This exercise calls for the line with "Plus not_dq; Lit", the line with "terminalInstance (handleRunCode st)", and all lines between them in the material below, output exactly and with no other lines.

PROVIDED RECORDS
--*--
(** A successful search stands at the leftmost position with a match. *)
Lemma search_some_inv (r : regex) (s : str) (m : rematch) :
  search r s = Some m →
  ∃ p1 p2, s = p1 ++ p2 ∧ match_at r p2 = Some m
           ∧ ∀ q1 q2, p1 = q1 ++ q2 → q2 ≠ [] → match_at r (q2 ++ p2) = None.
Proof.
  induction s as [|c s IH]; cbn [search].
  - destruct (match_at r []) as [m0|] eqn:Hm; [|done]. intros [= ->].
    exists [], []. split_and!; [done..|].
    intros q1 q2 Hq Hq2. symmetry in Hq. apply app_eq_nil in Hq as [_ ->]. done.
  - destruct (match_at r (c :: s)) as [m0|] eqn:Hm.
    + intros [= ->]. exists [], (c :: s). split_and!; [done..|].
      intros q1 q2 Hq Hq2. symmetry in Hq. apply app_eq_nil in Hq as [_ ->]. done.
    + intros Hs. destruct (IH Hs) as (p1 & p2 & -> & Hp2 & Hno).
      exists (c :: p1), p2. split_and!; [done..|].
      intros q1 q2 Hq Hq2. destruct q1 as [|c' q1]; cbn [app] in Hq.
      * subst q2. done.
      * injection Hq as -> ->. by apply (Hno q1 q2).
Qed.

(** ** extract_url_re: the value attribute *)

Lemma forallb_not_dq (body : str) : forallb not_dq body = true ↔ dq ∉ body.
Proof.
  induction body as [|c body IH]; simpl.
  - split; [|done]. intros _ Hin. by apply elem_of_nil in Hin.
  - rewrite andb_true_iff, IH, not_elem_of_cons. unfold not_dq.
    rewrite negb_true_iff, N.eqb_neq. naive_solver.
Qed.

Lemma app_dq_inj (a a' r r' : str) :
  dq ∉ a → dq ∉ a' → a ++ dq :: r = a' ++ dq :: r' → a = a' ∧ r = r'.
Proof.
  revert a'; induction a as [|c a IH]; intros [|c' a'] Ha Ha' Heq; simpl in Heq.
  - by injection Heq as ->.
  - injection Heq as <- _. apply not_elem_of_cons in Ha' as [? _]. done.
  - injection Heq as -> _. apply not_elem_of_cons in Ha as [? _]. done.
  - injection Heq as -> Heq.
    apply not_elem_of_cons in Ha as [_ Ha]. apply not_elem_of_cons in Ha' as [_ Ha'].
    destruct (IH a' Ha Ha' Heq) as [-> ->]. done.
Qed.

Lemma lang_url_inner (sub_pattern a : str) :
  lang (seq_of [Lit (py "http"); Opt (Lit (py "s")); Lit (py "://");
                Plus not_dq; Lit (py "?mu="); Lit sub_pattern]) a
  ↔ mu_url sub_pattern a.
Proof.
  cbn [seq_of foldr lang]. unfold mu_url. split.
  - intros (a1 & r1 & -> & -> & s & r2 & -> & Hs & a3 & r3 & -> & -> &
            body & r4 & -> & [Hne Hbody] & a5 & r5 & -> & -> &
            a6 & r6 & -> & -> & ->).
    apply forallb_not_dq in Hbody. rewrite app_nil_r.
    destruct Hs as [-> | ->].
    + exists (py "http"), body. split_and!; auto.
    + exists (py "https"), body. split_and!; auto.
  - intros (scheme & body & Hs & Hne & Hbody & ->).
    apply forallb_not_dq in Hbody.
    destruct Hs as [-> | ->].
    + exists (py "http"), (py "://" ++ body ++ py "?mu=" ++ sub_pattern).
      split_and!; [done..|].
      exists [], (py "://" ++ body ++ py "?mu=" ++ sub_pattern).
      split_and!; [done|by left|].
      exists (py "://"), (body ++ py "?mu=" ++ sub_pattern). split_and!; [done..|].
      exists body, (py "?mu=" ++ sub_pattern). split_and!; [done..|].
      exists (py "?mu="), sub_pattern. split_and!; [done..|].
      exists sub_pattern, []. by rewrite app_nil_r.
    + exists (py "http"), (py "s://" ++ body ++ py "?mu=" ++ sub_pattern).
      split_and!; [done..|].
      exists (py "s"), (py "://" ++ body ++ py "?mu=" ++ sub_pattern).
      split_and!; [done|by right|].
      exists (py "://"), (body ++ py "?mu=" ++ sub_pattern). split_and!; [done..|].
      exists body, (py "?mu=" ++ sub_pattern). split_and!; [done..|].
      exists (py "?mu="), sub_pattern. split_and!; [done..|].
      exists sub_pattern, []. by rewrite app_nil_r.
Qed.
(** C1, amended: a run triggered while the component is interactive sends
    nothing to the relay, now or later; the click runs the handler, which
    schedules a timeout holding the current buffer; the terminal instance,
    when there is one, gets the compiling notice at once and, when that
    timeout falls due, is cleared and shows the output the client computes
    itself from the buffer with [getSimulatedOutput]; when there is no
    instance nothing is written. *)
Theorem C1_run_renders_simulated_output (st : state) :
  isReady st = true -> main_view st = true ->
  (forall es, requests (run es st) = requests st) /\
  step ClickRun st = handleRunCode st /\
  terminalInstance (handleRunCode st)
  = option_map (fun ops => (ops ++ write_ops compiling_text true)%list)
      (terminalInstance st) /\
  runTimers (handleRunCode st) = (runTimers st ++ [code st])%list /\
  (forall s q,
      runTimers s = code st :: q ->
      terminalInstance (step RunTimeout s)
      = option_map (fun shown => (shown ++ write_ops (getSimulatedOutput (code st)) true)%list)
          (terminalInstance s) /\
      runTimers (step RunTimeout s) = q).
Proof.
  intros Hready Hview.
  split; [intros es; apply requests_run|].
  split; [unfold step, run_disabled; now rewrite Hview, Hready|].
  unfold handleRunCode, writeToTerminal. rewrite Hready. cbn.
  split; [destruct (terminalInstance st) eqn:Ht; cbn; rewrite ?Ht; reflexivity|].
  split; [destruct (terminalInstance st) eqn:Ht; cbn; rewrite ?Ht; reflexivity|].
  intros s q Hq. unfold step, runCallback, writeToTerminal.
  rewrite Hq. cbn. destruct (terminalInstance s) eqn:Hs; cbn; rewrite ?Hs; now split.
Qed.

Lemma C1_witness :
  (terminalInstance (handleRunCode interactive)
   = option_map (fun ops => (ops ++ write_ops compiling_text true)%list)
       (terminalInstance interactive) /\
   requests (run [ClickRun; RunTimeout] interactive) = requests interactive) /\
  (isReady interactive_without_terminal = true /\
   terminalInstance (handleRunCode interactive_without_terminal) = None).
Proof.
  split.
  - destruct (C1_run_renders_simulated_output interactive eq_refl eq_refl)
      as (Hreq & _ & Hterm & _).
    split; [exact Hterm | apply Hreq].
  - destruct (C1_run_renders_simulated_output interactive_without_terminal eq_refl eq_refl)
      as (_ & _ & Hterm & _).
    split; [reflexivity | exact Hterm].
Defined.

Lemma C10_witness :
  run_disabled init = true /\ handleRunCode init = init /\ step ClickRun init = init.
Proof. apply (proj1 C10_ready_gates_run init). reflexivity. Defined.

End AppSpec.

(* ===================================================================== *)
(** ** Properties of the relay *)
(* ===================================================================== *)

Module RelaySpec.
Import Relay.

Section Execute.

Variable env : environment.
Variable upstream : provider.
Variable body : object.

Let the_script := get "script" body.
Let the_language := get "language" body.
Lemma occurrences_snoc (k : K) (col : list (option K)) (v : option K) :
  occurrences eqb k (col ++ [v]) =
  occurrences eqb k col + (if holds eqb k v then 1 else 0).
Proof.
  unfold occurrences. rewrite filter_app, length_app. simpl.
  destruct (holds eqb k v); reflexivity.
Qed.

Lemma occurrences_unseen (k : K) (col : list (option K)) :
  ~ first_seen eqb k col < length col -> occurrences eqb k col = 0.
Proof.
  unfold occurrences.
  induction col as [|c rest IH]; simpl; intros H; [reflexivity|].
  destruct (holds eqb k c); [exfalso; apply H; lia|].
  apply IH. lia.
Qed.

Lemma occurrences_seen (k : K) (col : list (option K)) :
  first_seen eqb k col < length col -> 0 < occurrences eqb k col.
Proof.
  unfold occurrences.
  induction col as [|c rest IH]; simpl; intros H; [lia|].
  destruct (holds eqb k c); simpl; [lia|].
  apply IH. lia.
Qed.

Lemma mem_key_In (k : K) (acc : list (K * nat)) :
  mem_key eqb k acc = true <-> In k (map fst acc).
Proof.
  unfold mem_key. rewrite existsb_exists, in_map_iff. split.
  - intros (e & Hin & He). apply eqb_eq in He. exists e. auto.
  - intros (e & He & Hin). exists e. split; [assumption|].
    apply eqb_eq. auto.
Qed.

Lemma bump_seen (k : K) (acc : list (K * nat)) :
  mem_key eqb k acc = true -> map fst (Pd.bump eqb k acc) = map fst acc.
Proof.
  induction acc as [|[k' n] rest IH]; simpl; [discriminate|].
  destruct (eqb k k'); simpl; [reflexivity|].
  intros H. rewrite IH; auto.
Qed.

Lemma bump_new (k : K) (acc : list (K * nat)) :
  mem_key eqb k acc = false -> Pd.bump eqb k acc = acc ++ [(k, 1)].
Proof.
  induction acc as [|[k' n] rest IH]; simpl; [reflexivity|].
  destruct (eqb k k'); simpl; [discriminate|].
  intros H. rewrite IH; auto.
Qed.

(** [bump] adds one to the counter of [k] and to no other, provided no
    key is listed twice. *)
Lemma bump_counts (f : K -> nat) (k : K) (acc : list (K * nat)) :
  NoDup (map fst acc) ->
  Forall (fun e => snd e = f (fst e)) acc ->
  (mem_key eqb k acc = false -> f k = 0) ->
  Forall (fun e => snd e = f (fst e) + (if eqb (fst e) k then 1 else 0))
         (Pd.bump eqb k acc).
Proof.
  induction acc as [|[k' n] rest IH]; simpl; intros Hnd Hall Hnew.
  - constructor; [|constructor]. simpl. rewrite eqb_refl', Hnew; reflexivity.
  - inversion Hnd as [|? ? Hnotin Hnd']; subst.
    inversion Hall as [|? ? Hhead Hrest]; subst. simpl in Hhead.
    destruct (eqb k k') eqn:E.
    + apply eqb_eq in E. subst k'.
      constructor.
      * simpl. rewrite eqb_refl'. lia.
      * rewrite Forall_forall in *. intros e He.
        rewrite (Hrest e He).
        destruct (eqb (fst e) k) eqn:E'; [|lia].
        apply eqb_eq in E'. subst k. exfalso. apply Hnotin.
        apply in_map. exact He.
    + constructor.
      * simpl. rewrite eqb_sym', E. lia.
      * apply IH; auto.
Qed.


Lemma StronglySorted_lt_NoDup {A} (g : A -> nat) (l : list A) :
  StronglySorted (fun a b => g a < g b) l -> NoDup l.
Proof.
  induction 1 as [|x rest Hsorted IH Hx]; constructor; [|assumption].
  intros Hin. rewrite Forall_forall in Hx. specialize (Hx x Hin). lia.
Qed.

Lemma StronglySorted_ext {A} (f g : A -> nat) (l : list A) :
  (forall x, In x l -> f x = g x) ->
  StronglySorted (fun a b => f a < f b) l ->
  StronglySorted (fun a b => g a < g b) l.
Proof.
  intros Hfg H. induction H as [|x rest Hsorted IH Hx]; constructor.
  - apply IH. intros y Hy. apply Hfg. right. exact Hy.
  - rewrite Forall_forall in *. intros y Hy.
    rewrite <- (Hfg x), <- (Hfg y); [auto | right; auto | left; auto].
Qed.
(** * school-directory-scraper: a shallow embedding of [school-admin-scraper.py]
    and of [contactScraper.py], with the properties of its specification.

    Python strings are sequences of code points.  Here a string is a Rocq
    [string] and each [ascii] is read as the code point of the same number
    (0..255, the Latin-1 range): [is_space], [is_digit] and [lower] are the
    restrictions of [str.isspace], the regex class [\d] and [str.lower] to
    that range.  The browser, pandas and the file system are collaborators:
    what the browser answers is an input of the model (a [world] per visited
    term), what the program asks of pandas and of the file system is an
    output (the frame handed to [to_excel], the text written to the skip
    report, the trace of driver calls). *)

From Stdlib Require Import String Ascii List Bool Arith Lia.
Import ListNotations.

Open Scope string_scope.
Open Scope list_scope.

(** Python's [+] on strings. *)
Infix "+++" := String.append (right associativity, at level 60).

(** ** Python's [str] methods *)

Module PyStr.

Definition code (c : ascii) : nat := nat_of_ascii c.

(** [str.isspace] on one code point below 256. *)
Definition is_space (c : ascii) : bool :=
  let n := code c in
  (((9 <=? n) && (n <=? 13)) || ((28 <=? n) && (n <=? 32))
   || (n =? 133) || (n =? 160))%nat.

(** The regex class [\d] on one code point below 256. *)
Definition is_digit (c : ascii) : bool :=
  let n := code c in ((48 <=? n) && (n <=? 57))%nat.

(** [str.lower] on one code point below 256. *)
Definition lower (c : ascii) : ascii :=
  let n := code c in
  if (((65 <=? n) && (n <=? 90))
      || ((192 <=? n) && (n <=? 222) && negb (n =? 215)))%nat
  then ascii_of_nat (n + 32) else c.

Fixpoint lower_str (s : string) : string :=
  match s with
  | EmptyString => EmptyString
  | String c s' => String (lower c) (lower_str s')
  end.
(** * Pub/Sub to BigQuery fraud-detection DAG

    A shallow embedding of [pubsub_to_bigquery_fraud_detection.py]: the
    watermark table, the fraud rules, the per-message loop of the pull task
    and the insert task, followed by the properties of the pipeline.

    Conventions of the embedding.
    - Python [float] is IEEE binary64: Rocq's primitive floats.
    - A decoded JSON object is a [gmap string value]; Python [str] is
      restricted to ASCII text.
    - [step] values and watermarks are integers ([Z]); a JSON real in the
      [step] position is outside the data model and stops the embedding
      with [NotModelled].
    - Pub/Sub and BigQuery are the explicit [world]: what is still on the
      subscription, the two tables, the XCom store, a trace of the calls
      made to the two services, and whether an insert request will report
      errors.
    - [datetime(1970, 1, 1).timestamp()] is read in a UTC process, where it
      is [0.0]. *)

From Stdlib Require Import ZArith Floats Ascii String List Permutation Lia Bool.
From stdpp Require Import base option list gmap strings.

#[local] Set Warnings "-inexact-float".
#[local] Open Scope Z_scope.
--*--
FINISHED TASK
                Plus not_dq; Lit (py "?mu="); Lit sub_pattern]) a
  ↔ mu_url sub_pattern a.
Proof.
  cbn [seq_of foldr lang]. unfold mu_url. split.
  - intros (a1 & r1 & -> & -> & s & r2 & -> & Hs & a3 & r3 & -> & -> &
            body & r4 & -> & [Hne Hbody] & a5 & r5 & -> & -> &
            a6 & r6 & -> & -> & ->).
    apply forallb_not_dq in Hbody. rewrite app_nil_r.
    destruct Hs as [-> | ->].
    + exists (py "http"), body. split_and!; auto.
    + exists (py "https"), body. split_and!; auto.
  - intros (scheme & body & Hs & Hne & Hbody & ->).
    apply forallb_not_dq in Hbody.
    destruct Hs as [-> | ->].
    + exists (py "http"), (py "://" ++ body ++ py "?mu=" ++ sub_pattern).
      split_and!; [done..|].
      exists [], (py "://" ++ body ++ py "?mu=" ++ sub_pattern).
      split_and!; [done|by left|].
      exists (py "://"), (body ++ py "?mu=" ++ sub_pattern). split_and!; [done..|].
      exists body, (py "?mu=" ++ sub_pattern). split_and!; [done..|].
      exists (py "?mu="), sub_pattern. split_and!; [done..|].
      exists sub_pattern, []. by rewrite app_nil_r.
    + exists (py "http"), (py "s://" ++ body ++ py "?mu=" ++ sub_pattern).
      split_and!; [done..|].
      exists (py "s"), (py "://" ++ body ++ py "?mu=" ++ sub_pattern).
      split_and!; [done|by right|].
      exists (py "://"), (body ++ py "?mu=" ++ sub_pattern). split_and!; [done..|].
      exists body, (py "?mu=" ++ sub_pattern). split_and!; [done..|].
      exists (py "?mu="), sub_pattern. split_and!; [done..|].
      exists sub_pattern, []. by rewrite app_nil_r.
Qed.
(** C1, amended: a run triggered while the component is interactive sends
    nothing to the relay, now or later; the click runs the handler, which
    schedules a timeout holding the current buffer; the terminal instance,
    when there is one, gets the compiling notice at once and, when that
    timeout falls due, is cleared and shows the output the client computes
    itself from the buffer with [getSimulatedOutput]; when there is no
    instance nothing is written. *)
Theorem C1_run_renders_simulated_output (st : state) :
  isReady st = true -> main_view st = true ->
  (forall es, requests (run es st) = requests st) /\
  step ClickRun st = handleRunCode st /\
  terminalInstance (handleRunCode st)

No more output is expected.